Administrator of the Randow District
- In office 5 July 1945 – August 1945

Deputy mayor of Szczecin
- In office 26 May 1945 – 5 July 1945

Administrator of Greater Szczecin
- In office 26 May 1945 – 5 July 1945

High mayor of the 4th district of Szczecin
- In office 2 May 1945 – 26 May 1945
- Preceded by: Werner Faber (as high mayor of Szczecin)
- Succeeded by: Erich Wiesner

Personal details
- Born: 15 October 1919 Goleniów, Free State of Prussia, Germany (now part of Poland)
- Died: 15 September 1984 (aged 65) Moscow, Russian SSR, Soviet Union (now part of Russia)

= Eric Spiegel =

German politician (1919–1984)

Eric Spiegel (/de/; 15 October 1919 – 15 September 1984) was a German government official. From 2 May to 26 May 1945, he briefly served as the high mayor of German district of the Soviet-occupied city of Szczecin.

== Biography ==
Erich Spiegel was born on 15 October 1919 in Goleniów, then located within the Province of Pomerania, Free State of Prussia, Germany, and now within the West Pomeranian Voivodeship, Poland. He grew up in nearby Szczecin.

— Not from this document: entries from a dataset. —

Definition mark_last (last_indices : list (option nat)) (edges : list EdgeInfo) : list EdgeInfo :=
  foldl (fun l o => match o with Some i => alter set_is_last i l | None => l end) edges last_indices.

Definition control_dests (es : list (Edge * Node)) : list nat :=
  map (fun p => Z.to_nat (id_ p.2)) (filter (fun p => IsControlEdge p.1 = true /\ IsSink p.2 = false) es).

(** What the pairs of [_scoped_allocator] say of output [i]. *)
Fixpoint scoped_output (l : list Z) (i : Z) (forward scope : Z) : outcome (Z * Z) :=
  match l with
  | [] => Done (forward, scope)
  | [j] => if j =? i then Crash else Done (forward, scope)
  | j :: k :: l => if j =? i then scoped_output l i kNeverForward k else scoped_output l i forward scope
  end.

(** What the pairs of [_forward_input] say of output [i]. *)
Fixpoint forward_input (l : list Z) (i : Z) : outcome Z :=
  match l with
  | [] => Done kNoReservation
  | [_] => Crash
  | j :: k :: l => if k =? i then Done j else forward_input l i
  end.

Definition or_nil (s : Status + list Z) : list Z := match s with inl _ => [] | inr l => l end.

(** The reservation and the scope of output [i]. *)
Definition output_reservation (props : NodeProperties) (i : Z) : outcome (Z * Z) :=
  match scoped_output (or_nil (ints_attr props "_scoped_allocator")) i kNoReservation 0 with
  | Done (forward, scope) =>
      if forward =? kNoReservation then
        match forward_input (or_nil (ints_attr props "_forward_input")) i with
        | Done forward => Done (forward, scope)
        | _ => Crash
        end
      else Done (forward, scope)
  | _ => Crash
  end.

Fixpoint output_reservations (props : NodeProperties) (i : Z) (n : nat) : outcome (list (Z * Z)) :=
  match n with
  | O => Done []
  | S n =>
      match output_reservation props i, output_reservations props (i + 1) n with
      | Done r, Done l => Done (r :: l)
      | _, _ => Crash
      end
  end.

(** The item of a node and its place: [ptr] is where it starts, [space_] where
    the first starts; the result has the place of the next. *)
Definition InitializeNode (g : Graph) (space_ ptr : Z) (x : Node) : outcome (Z * NodeItem) :=
  match out_edges g x with
  | Done es =>
      let props := props_ x in
      let num_outputs := length (output_types props) in
      if negb (ptr mod kItemAlignment =? 0) then Crash
      else if kuint32max <? ptr - space_ then Crash
      else
        let '(num_output_edges, num_output_control_edges) := CountOutputEdges es in
        match fill_edges num_output_edges num_outputs es [] (replicate num_outputs None), output_reservations props 0 num_outputs with
        | Done (edges, last_indices), Done reservations =>
            Done (ptr + node_bytes x es,
              mkNodeItem (-1) false false false false false false false false false false false false false false
              (existsb IsRefType (input_types props)) false None None (length (input_types props)) num_outputs 0 None
              (mark_last last_indices edges) (control_dests es)
              (map (fun p => mkAttr 0 p.2) reservations) (map fst reservations) (map u8 (input_types props)) (map u8 (output_types props)))
        | _, _ => Crash
        end
  | _ => Crash
  end.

After graduating school, he became a surveyor in 1936. In 1941, during the Second World War, he was drafted into Wehrmacht forces of Nazi Germany. In 1944 he became a prisoner of war of the Soviet Union. While reminding captive, he joined the National Committee for a Free Germany.

He was taken to Szczecin, after the Red Army has captured the city on 26 April 1945. There, on 2 May 1945, he was installed as the high mayor of the German district of the occupied city, known as Zabelsdorf, and designed as the 4th district. The remaining districts of the city were placed under control of Polish administration with mayor Piotr Zaremba. Both mayors were under the command of general of the Red Army, Aleksandr Fedotov, who administered the military occupation of the city. Spiegel was soon replaced with Erich Wiesner, who became the high mayor on 26 May 1945.

Spiegel became the deputy mayor of Szczecin. He also received the title of the District Administrator of Greater Stettin, administering the area surrounding the city, to the west of Oder river. His office was originally located in Szczecin; however, after the city was fully handed over to Polish administration, on 5 July 1945, it was moved to Hohenholz in the Soviet occupation zone in Germany. He then became administrator of the Randow District in Germany. Under his jurisdiction was also the Enclave of Police, an enclave in Poland, still under control of the Red Army. He remained in that office until August 1945, when he began overseeing the resettlement of German population from Poland to the State of Mecklenburg, Germany.

From November 1945 to 1978, Spiegel held various leading positions in the construction industry in the Soviet occupation zone, later East Germany.

He died on 15 September 1984, while travelling in Moscow, Russian SSR, Soviet Union (now part of Russia).